Immunohistochemistry (IHC)

A tissue microarray (TMA) was constructed using Krukenberg tumours collected from patients who were treated in the National Cancer Centre Singapore or Singapore General Hospital between 2004–2017 (n = 14). The constructed TMA block was sectioned into 5 µm sections and mounted onto slides. IHC staining of the TMA sections was performed using the BOND-MAX autostainer (Leica Microsystems, Wetzler, Germany) as per the manufacturer’s instructions. Briefly, sections were deparaffinized and rehydrated. Antigen retrieval was conducted at 100 °C, following which the slides were cooled down to room temperature and washed. In order to block endogenous peroxidase activity, sections were incubated in 3–4% (v/v) H2O2 for 15 minutes. To prevent non-specific binding, sections were blocked in 10% goat serum. They were then incubated with anti-IGFBP7 (ab171085, Abcam, Cambridge, UK) antibody for 20 minutes, following which the slides were rinsed and exposed to polymer for 5 minutes. Slides were then washed, treated with DAB-Chromogen detection reagent for 7 minutes and then rinsed again. Sections were subsequently exposed to haematoxylin for 5 minutes to counterstain the nuclei. Finally, slides were rinsed, dehydrated and mounted. Colon samples were used as positive controls while the negative control was derived by replacing the primary antibody with BondTM Antibody diluent.

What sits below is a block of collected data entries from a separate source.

(* ===== verification/ServiceRegistry.v ===== *)
(** * Method registration and dispatch

    Models [src/server/service_registry.cpp], the handler adapter built by
    [RpcServer::Impl::RegisterMethod] ([src/server/rpc_server_impl.cpp]) and
    [MakeMethodRegistration] of [include/xrpc/rpc_server.h].  Handlers are user
    code: functions of the model that may read and change a [World] and may
    throw. *)

From S2P Require Import Prelude Status FrameHeader FrameCodec.

Local Open Scope Z_scope.

Section Registry.
Context {World : Type}.

(** [std::function<ResponseEnvelope(RequestEnvelope)>]: a value or a thrown
    exception, or the end of the process. *)
Definition RequestHandler : Type :=
  World -> RequestEnvelope -> option (World * (ResponseEnvelope + exn)).

Notation MethodMap := (gmap bytes RequestHandler).

Record ServiceRegistry := MkServiceRegistry { services_ : gmap bytes MethodMap }.

Definition ServiceRegistry_new : ServiceRegistry := MkServiceRegistry ∅.

(** [services_[service]] creates the entry even when the method is rejected. *)
Definition ServiceRegistry_Register (r : ServiceRegistry) (service method : bytes)
    (handler : RequestHandler) : ServiceRegistry * Status :=
  let methods := default ∅ (services_ r !! service) in
  match methods !! method with
  | Some _ =>
      (MkServiceRegistry (<[service := methods]> (services_ r)),
       MkStatus InvalidArgument
         (bs "method already registered: service=" ++ service ++ bs ", method=" ++ method))
  | None =>
      (MkServiceRegistry (<[service := <[method := handler]> methods]> (services_ r)), Status_Ok)
  end.

Definition ServiceRegistry_Dispatch (r : ServiceRegistry) (w : World) (request : RequestEnvelope)
    : option (World * ResponseEnvelope) :=
  match services_ r !! service_name_ request with
  | None =>
      Some (w, MkResponseEnvelope (req_request_id_ request) (status NotFound "unknown service") [])
  | Some methods =>
      match methods !! method_name_ request with
      | None =>
          Some (w, MkResponseEnvelope (req_request_id_ request)
                (status Unimplemented "unknown method") [])
      | Some handler =>
          let request_id := req_request_id_ request in
          '(w, outcome) ← handler w request;
          match outcome with
          | inl response => Some (w, response)
          | inr e =>
              Some (w, MkResponseEnvelope request_id
                    (CaughtExceptionToStatus (bs "handler threw unknown exception") (Some e)) [])
          end
      end
  end.

(** ** The adapter of [RpcServer::Impl::RegisterMethod] *)

(** [MethodRegistration]; [invoke_] returns a [StatusOr<std::string>] or throws. *)
Record MethodRegistration := MkMethodRegistration {
  reg_service_name_ : bytes;
  reg_method_name_ : bytes;
  invoke_ : World -> bytes -> World * (StatusOr bytes + exn)
}.

(** The lambda stored in the registry.  [value()] of a result that is [ok()] but
    empty would terminate the process: that is the [None] of the result. *)
Definition adapt_invoke (invoke : World -> bytes -> World * (StatusOr bytes + exn))
    : RequestHandler := fun w request =>
  match invoke w (req_payload_ request) with
  | (w, inr e) => Some (w, inr e)
  | (w, inl result) =>
      if negb (StatusOr_ok result) then
        Some (w, inl (MkResponseEnvelope (req_request_id_ request) (so_status_ result) []))
      else
        payload ← StatusOr_get result;
        Some (w, inl (MkResponseEnvelope (req_request_id_ request) Status_Ok payload))
  end.

(** ** [MakeMethodRegistration<Request, Response>] *)
Section Method.
Context {Request Response : Type}.
(** [ParseFromArray(data, size)]; [size] is an [int]. *)
Context (ParseFromArray : bytes -> Z -> option Request).
Context (SerializeToString : Response -> option bytes).

(** [std::exception::what()]; a non-standard exception has none. *)
Definition exn_what (e : exn) : option bytes :=
  match e with
  | XrpcException _ what | StdInvalidArgument what | StdException what => Some (c_str what)
  | BadAlloc => Some (bs "std::bad_alloc")
  | NonStandard => None
  end.

(** [static_cast<int>] of a size: sizes from 2 GiB on become negative. *)
Definition size_to_int (size : Z) : Z :=
  let x := size mod 2 ^ 32 in if x <? 2 ^ 31 then x else x - 2 ^ 32.

Lemma size_to_int_small size : 0 <= size < 2 ^ 31 -> size_to_int size = size.
Proof. intros Hs. unfold size_to_int. rewrite Z.mod_small by lia. by rewrite (proj2 (Z.ltb_lt _ _)) by lia. Qed.

Definition method_invoke (func : World -> Request -> World * (Response + exn))
    (w : World) (payload : bytes) : World * (StatusOr bytes + exn) :=
  match ParseFromArray payload (size_to_int (len payload)) with
  | None => (w, inl (StatusOr_fail InvalidArgument "failed to parse protobuf request"))
  | Some request =>
      match func w request with
      | (w, inl response) =>
          match SerializeToString response with
          | None => (w, inl (StatusOr_fail Internal "failed to serialize protobuf response"))
          | Some encoded => (w, inl (StatusOr_value encoded))
          end
      | (w, inr e) =>
          match exn_what e with
          | Some what => (w, inl (MkStatusOr (MkStatus Internal what) None))
          | None => (w, inl (StatusOr_fail Internal "handler threw unknown exception"))
          end
      end
  end.

Definition MakeMethodRegistration (service_name method_name : bytes)
    (func : World -> Request -> World * (Response + exn)) : StatusOr MethodRegistration :=
  StatusOr_value (MkMethodRegistration service_name method_name (method_invoke func)).

End Method.

(** ** Lookup *)

(** The handler a request is routed to. *)
Definition registered (r : ServiceRegistry) (service method : bytes) : option RequestHandler :=
  methods ← services_ r !! service; methods !! method.

Lemma registered_Register r service method handler s m :
  registered (fst (ServiceRegistry_Register r service method handler)) s m =
  if bool_decide (s = service /\ m = method /\ registered r service method = None)
  then Some handler else registered r s m.
Proof.
  unfold ServiceRegistry_Register, registered.
  destruct (services_ r !! service) as [methods|] eqn:Es; simpl.
  - destruct (methods !! method) as [h|] eqn:Em; simpl.
    + rewrite bool_decide_false by naive_solver.
      destruct (decide (s = service)) as [->|]; [|by rewrite lookup_insert_ne].
      by rewrite lookup_insert_eq, Es.
    + case_bool_decide as H.
      * destruct H as (->&->&_). by rewrite lookup_insert_eq; simpl; rewrite lookup_insert_eq.
      * destruct (decide (s = service)) as [->|]; [|by rewrite lookup_insert_ne].
        rewrite lookup_insert_eq, Es. simpl. rewrite lookup_insert_ne; naive_solver.
  - rewrite lookup_empty. simpl. case_bool_decide as H.
    + destruct H as (->&->&_). by rewrite lookup_insert_eq; simpl; rewrite lookup_insert_eq.
    + destruct (decide (s = service)) as [->|]; [|by rewrite lookup_insert_ne].
      rewrite lookup_insert_eq, Es. simpl. rewrite lookup_insert_ne by naive_solver.
      by rewrite lookup_empty.
Qed.

Lemma Register_status r service method handler :
  Status_ok (snd (ServiceRegistry_Register r service method handler)) =
  bool_decide (registered r service method = None).
Proof.
  unfold ServiceRegistry_Register, registered.
  destruct (services_ r !! service) as [methods|] eqn:Es; simpl.
  - by destruct (methods !! method).
  - by rewrite lookup_empty.
Qed.

Lemma Register_ok_message r service method handler :
  Status_ok (snd (ServiceRegistry_Register r service method handler)) = true ->
  snd (ServiceRegistry_Register r service method handler) = Status_Ok.
Proof. unfold ServiceRegistry_Register. by case_match. Qed.

End Registry.
Arguments ServiceRegistry : clear implicits.
Arguments RequestHandler : clear implicits.
Arguments MethodRegistration : clear implicits.
Arguments MkMethodRegistration {World} _ _ _.

(** ** Properties *)

(** registration is write-once.  [Register] succeeds exactly when the pair
    has no handler yet; success changes the routing of that pair alone, and a
    rejected registration changes the routing of nothing: the first handler
    stays. *)
Theorem Register_write_once World (r : ServiceRegistry World) service method handler :
  let '(r', st) := ServiceRegistry_Register r service method handler in
  (Status_ok st = true <-> registered r service method = None) /\
  (Status_ok st = true -> registered r' service method = Some handler) /\
  (Status_ok st = false ->
     code_ st = InvalidArgument /\
     registered r' service method = registered r service method) /\
  (forall s m, (s, m) <> (service, method) -> registered r' s m = registered r s m).
Proof.
  pose proof (registered_Register r service method handler) as Hreg.
  pose proof (Register_status r service method handler) as Hst.
  assert (Status_ok (snd (ServiceRegistry_Register r service method handler)) = false ->
    code_ (snd (ServiceRegistry_Register r service method handler)) = InvalidArgument) as Hcode
    by (unfold ServiceRegistry_Register; by case_match).
  destruct (ServiceRegistry_Register r service method handler) as [r' st]. simpl in *.
  rewrite Hst, bool_decide_eq_true, bool_decide_eq_false in *. rewrite Hreg. split_and!.
  - done.
  - intros H. by rewrite bool_decide_true.
  - intros H. split; [auto|]. by rewrite bool_decide_false by naive_solver.
  - intros s m Hne. rewrite Hreg. rewrite bool_decide_false; [done|]. naive_solver.
Qed.

(** C28: every request gets a response with its own id.  If every registered
    handler that returns keeps the request id, then so does [Dispatch], for
    unknown services ([NotFound]), unknown methods ([Unimplemented]) and
    handlers that throw (a failure status without payload) as well.  The world
    changes only through the handler of a registered pair, called once, and
    the process ends only if that handler ends it. *)
Theorem Dispatch_total World (r : ServiceRegistry World) w request :
  (forall s m h w0 q w1 resp, registered r s m = Some h -> h w0 q = Some (w1, inl resp) ->
     resp_request_id_ resp = req_request_id_ q) ->
  (forall s m h w0 q w1 e, registered r s m = Some h -> h w0 q = Some (w1, inr e) ->
     exn_failure e) ->
  match registered r (service_name_ request) (method_name_ request) with
  | None =>
      ServiceRegistry_Dispatch r w request =
      Some (w, MkResponseEnvelope (req_request_id_ request)
        (if services_ r !! service_name_ request
         then status Unimplemented "unknown method" else status NotFound "unknown service") [])
  | Some h =>
      match h w request with
      | None => ServiceRegistry_Dispatch r w request = None
      | Some (w', outcome) =>
          exists resp, ServiceRegistry_Dispatch r w request = Some (w', resp) /\
            resp_request_id_ resp = req_request_id_ request /\
            match outcome with
            | inl resp' => resp = resp'
            | inr _ => code_ (resp_status_ resp) <> Ok /\ resp_payload_ resp = []
            end
      end
  end.
Proof.
  intros Hid Hexn. unfold ServiceRegistry_Dispatch.
  pose proof (Hid (service_name_ request) (method_name_ request)) as Hid'. clear Hid.
  pose proof (Hexn (service_name_ request) (method_name_ request)) as Hexn'. clear Hexn.
  unfold registered in *.
  destruct (services_ r !! service_name_ request) as [methods|]; simpl in *; [|done].
  destruct (methods !! method_name_ request) as [h|]; simpl in *; [|done].
  destruct (h w request) as [[w' [resp|e]]|] eqn:E; simpl; [..|done].
  - exists resp. split_and!; try done. by apply (Hid' h w request w').
  - eexists. split; [reflexivity|]. split_and!; try done.
    apply CaughtExceptionToStatus_not_ok. by apply (Hexn' h w request w').
Qed.

(** the handlers built by [RegisterMethod] around [MakeMethodRegistration]
    satisfy what dispatch relies on: they never terminate the process and never
    throw, they keep the request id, and their status is OK exactly when the
    request parsed, the user function returned and its response serialised. *)
Theorem method_handler_safe World Request Response
    (parse : bytes -> Z -> option Request) (serialize : Response -> option bytes)
    (func : World -> Request -> World * (Response + exn)) w request :
  exists w' resp,
    adapt_invoke (method_invoke parse serialize func) w request = Some (w', inl resp) /\
    resp_request_id_ resp = req_request_id_ request /\
    (code_ (resp_status_ resp) = Ok <->
       exists q a encoded, parse (req_payload_ request) (size_to_int (len (req_payload_ request))) = Some q /\
         snd (func w q) = inl a /\ serialize a = Some encoded /\
         resp_payload_ resp = encoded).
Proof.
  unfold adapt_invoke, method_invoke.
  destruct (parse (req_payload_ request) _) as [q|] eqn:Ep; simpl.
  2: { eexists _, _. split; [reflexivity|]. split; [done|]. simpl. naive_solver. }
  destruct (func w q) as [w' [a|e]] eqn:Ef; simpl.
  - destruct (serialize a) as [enc|] eqn:Es; simpl.
    + eexists _, _. split; [reflexivity|]. split; [done|]. simpl. split; [|done].
      intros _. exists q, a, enc. by rewrite Ef.
    + eexists _, _. split; [reflexivity|]. split; [done|]. simpl. split; [done|].
      intros (q' & a' & enc & [= <-] & Hf & Hs & _). rewrite Ef in Hf. simpl in Hf. congruence.
  - destruct (exn_what e) as [what|]; simpl;
      (eexists _, _; split; [reflexivity|]; split; [done|]; simpl; split; [done|];
       intros (q' & a' & enc & [= <-] & Hf & Hs & _); rewrite Ef in Hf; done).
Qed.

(** *** Witness *)

(** A registry with one handler that answers and one that throws. *)
Definition example_registry : ServiceRegistry nat :=
  fst (ServiceRegistry_Register
    (fst (ServiceRegistry_Register ServiceRegistry_new (bs "Echo") (bs "Say")
      (fun w q => Some (S w, inl (MkResponseEnvelope (req_request_id_ q) Status_Ok (req_payload_ q))))))
    (bs "Echo") (bs "Fail") (fun w q => Some (S w, inr (StdException (bs "boom"))))).

Lemma example_registry_handlers s m h :
  registered example_registry s m = Some h ->
  h = (fun w q => Some (S w, inl (MkResponseEnvelope (req_request_id_ q) Status_Ok (req_payload_ q)))) \/
  h = (fun w q => Some (S w, inr (StdException (bs "boom")))).
Proof.
  unfold example_registry. rewrite registered_Register.
  case_bool_decide; [naive_solver|]. rewrite registered_Register.
  case_bool_decide; [naive_solver|].
  unfold registered, ServiceRegistry_new. simpl. rewrite lookup_empty. done.
Qed.

Lemma Dispatch_total_witness :
  ServiceRegistry_Dispatch example_registry O (MkRequestEnvelope 9 (bs "Echo") (bs "Nope") [])
  = Some (O, MkResponseEnvelope 9 (status Unimplemented "unknown method") []).
Proof.
  unshelve epose proof (Dispatch_total nat example_registry O
    (MkRequestEnvelope 9 (bs "Echo") (bs "Nope") []) _ _) as H.
  - intros s m h w0 q w1 resp [->| ->]%example_registry_handlers; naive_solver.
  - intros s m h w0 q w1 e [->| ->]%example_registry_handlers Heq; [done|].
    injection Heq as _ <-. done.
  - exact H.
Defined.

Evaluation of IHC staining

All stained sections were assessed by two independent scorers (WHN and JH) who were blinded to the outcome. Scoring for the epithelial and stromal components was conducted by stratifying the intensity of the stain to a value of 0 (no staining) to 3 (strong staining) if at least 10% of the target cells were positively-stained (Fig. 5c). In situations where there were discrepancies, a third researcher (HJL) assessed the sections independently to obtain the final score. t-test analysis was used to compare between the epithelial and stromal expressions.